(Collected data entries)
☆ ☆ ☆ ☆ ☆ ☆ ☆

(* ===== verification/_CoqProject ===== *)
-Q . S2P
Prelude.v
Priority.v
Kahn.v
Errors.v
Tracker.v
Suitability.v
Markdown.v
Complexity.v
Context.v
State.v
Workflow.v
WorkflowSpec.v
DepGraph.v
DepGraphSpec.v
Review.v
Verdict.v
WorkState.v
Gates.v
Progression.v
Queue.v
Throttle.v
Dag.v
Health.v
Routing.v
Commits.v
Watchdog.v
Fences.v
Sections.v
Knowledge.v
DiffGuard.v
Links.v
Merge.v
MergeQueue.v
CiMonitor.v
PrBody.v
Recovery.v
Liveness.v
SelfHeal.v
Finalize.v
Regex.v
Guard.v
CommitFold.v
Validate.v
Confidence.v
GitRebase.v
Worktrees.v
AutoRebase.v
Develop.v
CheckCache.v
AddressReview.v
(** With distinct keys the result does not depend on the input order. *)
Lemma sorted_unique l1 l2 :
  (forall x y, x ∈ l1 -> y ∈ l1 -> key x = key y -> x = y) ->
  StronglySorted key_le l1 -> StronglySorted key_le l2 -> l1 ≡ₚ l2 -> l1 = l2.
Proof.
  revert l2. induction l1 as [|x l1 IH]; intros l2 Hinj H1 H2 HP.
  { symmetry. by apply Permutation_nil_l in HP as ->. }
  destruct l2 as [|y l2]; [by apply Permutation_nil_r in HP|].
  apply StronglySorted_inv in H1 as [H1 Hx]. apply StronglySorted_inv in H2 as [H2 Hy].
  assert (x = y) as ->.
  { assert (y ∈ x :: l1) as Hyin by (rewrite HP; constructor).
    assert (x ∈ y :: l2) as Hxin by (rewrite <- HP; constructor).
    apply elem_of_cons in Hyin as [->|Hyin]; [done|].
    apply elem_of_cons in Hxin as [->|Hxin]; [done|].
    apply Hinj; [by constructor|by constructor|].
    rewrite Forall_forall in Hx, Hy. apply lex_leb_antisym; [by apply Hx|by apply Hy]. }
  f_equal. apply IH; [|done|done|by apply Permutation_cons_inv in HP].
  intros a b Ha Hb. apply Hinj; by constructor.
Qed.

Lemma sort_by_unique l1 l2 :
  (forall x y, x ∈ l1 -> y ∈ l1 -> key x = key y -> x = y) ->
  l1 ≡ₚ l2 -> sort_by l1 = sort_by l2.
Proof.
  intros Hinj HP. apply sorted_unique; [|apply sort_by_sorted..|].
  - intros x y. rewrite !sort_by_perm. apply Hinj.
  - by rewrite !sort_by_perm.
Qed.
End sort.
(* ===== verification/Priority.v ===== *)
(** * Priorities and milestone phases

    [sova/adapters/priority.py] (the [Priority] enumeration, its rank and its
    label and Jira parsers) and [sova/adapters/milestone.py]
    ([extract_phase_order]): the two leaf modules every ranking of the program
    reads its sort keys from. *)

From stdpp Require Import base gmap strings list fin_maps sorting.
From S2P Require Import Prelude.
Local Open Scope string_scope.

Module Priority.

(** [class Priority(StrEnum)], in declaration order. *)
Inductive t := BLOCKER | CRITICAL | HIGH | MEDIUM | LOW | UNDEFINED.

#[global] Instance t_eq_dec : EqDecision t.
Proof. solve_decision. Defined.

(** [list(Priority)]: declaration order. *)
Definition members : list t := [BLOCKER; CRITICAL; HIGH; MEDIUM; LOW; UNDEFINED].

(** [p.value] *)
Definition value (p : t) : string :=
  match p with
  | BLOCKER => "blocker"
  | CRITICAL => "critical"
  | HIGH => "high"
  | MEDIUM => "medium"
  | LOW => "low"
  | UNDEFINED => "undefined"
  end.

(** [_RANK[p]], where [_RANK = {p: i for i, p in enumerate(Priority)}]. *)
Fixpoint position (p : t) (l : list t) : nat :=
  match l with
  | [] => 0%nat
  | q :: l' => if decide (p = q) then 0%nat else S (position p l')
  end.

Definition rank (p : t) : nat := position p members.

(** [p.github_label] *)
Definition github_label (p : t) : string := "priority: " ++ value p.

(** [cls(v)]: the member with that value, [None] for [ValueError]. *)
Definition of_value (v : string) : option t :=
  snd <$> list_find (fun p => value p = v) members.

Definition label_prefix : string := "priority:".

(** One label of the loop of [from_labels]: the level it names, if any. *)
Definition parse_label (label : string) : option t :=
  let normalized := PyStr.lower (PyStr.strip label) in
  if PyStr.startswith normalized label_prefix
  then of_value (PyStr.strip (PyStr.removeprefix normalized label_prefix))
  else None.

(** [min(matches, key=lambda p: p.rank)]: the first of the least rank. *)
Fixpoint min_rank (p : t) (l : list t) : t :=
  match l with
  | [] => p
  | q :: l' => if (rank q <? rank p)%nat then min_rank q l' else min_rank p l'
  end.

(** [Priority.from_labels] *)
Definition from_labels (labels : list string) : t :=
  match omap parse_label labels with
  | [] => UNDEFINED
  | p :: matches => min_rank p matches
  end.

(** [_JIRA_ALIASES.get(name)] *)
Definition jira_aliases : list (string * t) :=
  [("blocker", BLOCKER); ("critical", CRITICAL); ("highest", CRITICAL);
   ("major", HIGH); ("high", HIGH); ("normal", MEDIUM); ("medium", MEDIUM);
   ("minor", LOW); ("low", LOW); ("trivial", LOW); ("lowest", LOW)].

Definition jira_alias (name : string) : option t :=
  (fun ikv => ikv.2.2) <$> list_find (fun kv : string * t => kv.1 = name) jira_aliases.

(** [Priority.from_jira] *)
Definition from_jira (name : option string) : t :=
  match name with
  | None => UNDEFINED
  | Some n => if decide (n = "") then UNDEFINED
              else default UNDEFINED (jira_alias (PyStr.lower (PyStr.strip n)))
  end.

(** [Priority.has_label] *)
Definition has_label (labels : list string) : bool :=
  existsb (fun label =>
    let n := PyStr.lower (PyStr.strip label) in
    PyStr.startswith n label_prefix &&
    negb (bool_decide (PyStr.strip (PyStr.removeprefix n label_prefix) = ""))) labels.

(** *** Lemmas *)

Lemma rank_inj p q : rank p = rank q -> p = q.
Proof. by destruct p, q. Qed.

Lemma parse_github_label p : parse_label (github_label p) = Some p.
Proof. by destruct p. Qed.

Lemma parse_label_norm l : parse_label (PyStr.lower (PyStr.strip l)) = parse_label l.
Proof.
  unfold parse_label.
  by rewrite PyStr.strip_lower, PyStr.lower_idemp, PyStr.strip_idemp.
Qed.

(** The loop of [min] keeps a least element of what it has read. *)
Lemma min_rank_spec p l :
  min_rank p l ∈ p :: l /\ forall q, q ∈ p :: l -> rank (min_rank p l) <= rank q.
Proof.
  revert p. induction l as [|q l IH]; intros p; cbn [min_rank].
  - split; [constructor|]. intros q Hq. apply list_elem_of_singleton in Hq as ->. lia.
  - destruct (Nat.ltb_spec (rank q) (rank p)) as [Hlt|Hge].
    + destruct (IH q) as [Hin Hle]. split; [by constructor|].
      intros r Hr. apply elem_of_cons in Hr as [->|Hr]; [|by apply Hle].
      specialize (Hle q (list_elem_of_here _ _)). lia.
    + destruct (IH p) as [Hin Hle]. split.
      { rewrite elem_of_cons in Hin |- *. rewrite elem_of_cons. tauto. }
      specialize (Hle p (list_elem_of_here _ _)) as Hp.
      intros r Hr. rewrite !elem_of_cons in Hr. destruct Hr as [->|[->|Hr]]; [done|lia|].
      apply Hle. by constructor.
Qed.

(** The level a list of labels has: the most urgent one any of them names. *)
Definition level_of (labels : list string) (p : t) : Prop :=
  (p ∈ omap parse_label labels /\
   forall q, q ∈ omap parse_label labels -> rank p <= rank q) \/
  (omap parse_label labels = [] /\ p = UNDEFINED).

Lemma from_labels_level labels : level_of labels (from_labels labels).
Proof.
  unfold level_of, from_labels. destruct (omap parse_label labels) as [|p l]; [by right|].
  left. apply min_rank_spec.
Qed.

Lemma level_of_unique labels p q : level_of labels p -> level_of labels q -> p = q.
Proof.
  unfold level_of. generalize (omap parse_label labels) as L. intros L.
  intros [[Hp Hp']|[-> ->]] [[Hq Hq']|[E ->]]; [|by subst; inversion Hp|by inversion Hq|done].
  apply rank_inj. specialize (Hp' q Hq). specialize (Hq' p Hp). lia.
Qed.

Lemma from_labels_iff labels p : from_labels labels = p <-> level_of labels p.
Proof.
  split; [intros <-; apply from_labels_level|].
  intros H. eapply level_of_unique; [apply from_labels_level|done].
Qed.

Lemma from_labels_perm l1 l2 : l1 ≡ₚ l2 -> from_labels l1 = from_labels l2.
Proof.
  intros HP. apply from_labels_iff.
  pose proof (from_labels_level l2) as [[H1 H2]|[H1 H2]]; [left|right].
  - rewrite HP. split; [done|]. intros q. rewrite HP. apply H2.
  - split; [|done]. apply Permutation_nil_r. by rewrite HP, H1.
Qed.

Lemma from_labels_norm labels :
  from_labels (map (fun l => PyStr.lower (PyStr.strip l)) labels) = from_labels labels.
Proof.
  unfold from_labels. replace (omap parse_label (map _ labels)) with (omap parse_label labels); [done|].
  induction labels as [|l ls IH]; [done|]. cbn. by rewrite parse_label_norm, IH.
Qed.

(** A label [from_labels] recognises is one [has_label] sees. *)
Lemma has_label_of_parse labels p :
  p ∈ omap parse_label labels -> has_label labels = true.
Proof.
  intros (l & Hl & Hp)%list_elem_of_omap. unfold has_label.
  apply existsb_exists. exists l. split; [by apply list_elem_of_In|].
  unfold parse_label in Hp. case_match; [|done]. cbn.
  apply negb_true_iff, bool_decide_eq_false_2. intros E. rewrite E in Hp. by vm_compute in Hp.
Qed.

End Priority.

(** ** Milestone phases ([sova/adapters/milestone.py]) *)
Module Milestone.

Definition UNPHASED : Z := 99.

(** [\d+] at the start of the text, as the integer it denotes. *)
Definition match_digits (l : list Ascii.ascii) : option Z :=
  match l with
  | c :: _ =>
      if PyStr.is_digit c then
        PyStr.digits_val 0 false (PyStr.take_while PyStr.is_digit l)
      else None
  | [] => None
  end.

(** [_PHASE_RE.match(s)]: [(?:Phase\s*|P)(\d+)], ignoring case. *)
Definition phase_match (s : string) : option Z :=
  let low := PyStr.lower s in
  match (if PyStr.startswith low "phase"
         then match_digits (PyStr.drop_while PyStr.is_space
                              (PyStr.to_list (PyStr.removeprefix low "phase")))
         else None) with
  | Some n => Some n
  | None =>
      if PyStr.startswith low "p"
      then match_digits (PyStr.to_list (PyStr.removeprefix low "p"))
      else None
  end.

(** [extract_phase_order] *)
Definition extract_phase_order (milestone : string) : Z :=
  if decide (milestone = "") then UNPHASED
  else default UNPHASED (phase_match (PyStr.strip milestone)).

Example phase_0 : extract_phase_order "Phase 0: Ship It" = 0%Z.
Proof. reflexivity. Qed.
Example phase_12 : extract_phase_order " p12: x" = 12%Z.
Proof. reflexivity. Qed.
Example phase_none : extract_phase_order "Backlog" = UNPHASED.
Proof. reflexivity. Qed.

Lemma digits_val_nonneg acc b l n :
  (0 <= acc)%Z -> PyStr.digits_val acc b l = Some n -> (0 <= n)%Z.
Proof.
  revert acc b. induction l as [|c l IH]; cbn; intros acc b Hacc E.
  - destruct b; by simplify_eq.
  - case_match; [eapply IH; [|done]; unfold PyStr.digit_val; lia|].
    case_match; [|done]. by eapply IH.
Qed.

Lemma match_digits_nonneg l n : match_digits l = Some n -> (0 <= n)%Z.
Proof.
  unfold match_digits. intros E. destruct l as [|c l]; [done|].
  case_match; [|done]. by apply digits_val_nonneg in E.
Qed.

Lemma phase_match_nonneg s n : phase_match s = Some n -> (0 <= n)%Z.
Proof.
  unfold phase_match. intros E.
  repeat case_match; simplify_eq; by eapply match_digits_nonneg.
Qed.

Lemma extract_phase_order_nonneg m : (0 <= extract_phase_order m)%Z.
Proof.
  unfold extract_phase_order. case_decide; [done|].
  destruct (phase_match _) eqn:E; [by eapply phase_match_nonneg|done].
Qed.

End Milestone.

☆ ☆ ☆ ☆ ☆ ☆ ☆

- WORK ITEM:
The response must hold only the lines above from the line with "rewrite Forall_forall in" through the line with "Lemma sort_by_unique l1", each copied exactly, both ends kept.

- WRITTEN REPLY:
    rewrite Forall_forall in Hx, Hy. apply lex_leb_antisym; [by apply Hx|by apply Hy]. }
  f_equal. apply IH; [|done|done|by apply Permutation_cons_inv in HP].
  intros a b Ha Hb. apply Hinj; by constructor.
Qed.

Lemma sort_by_unique l1 l2 :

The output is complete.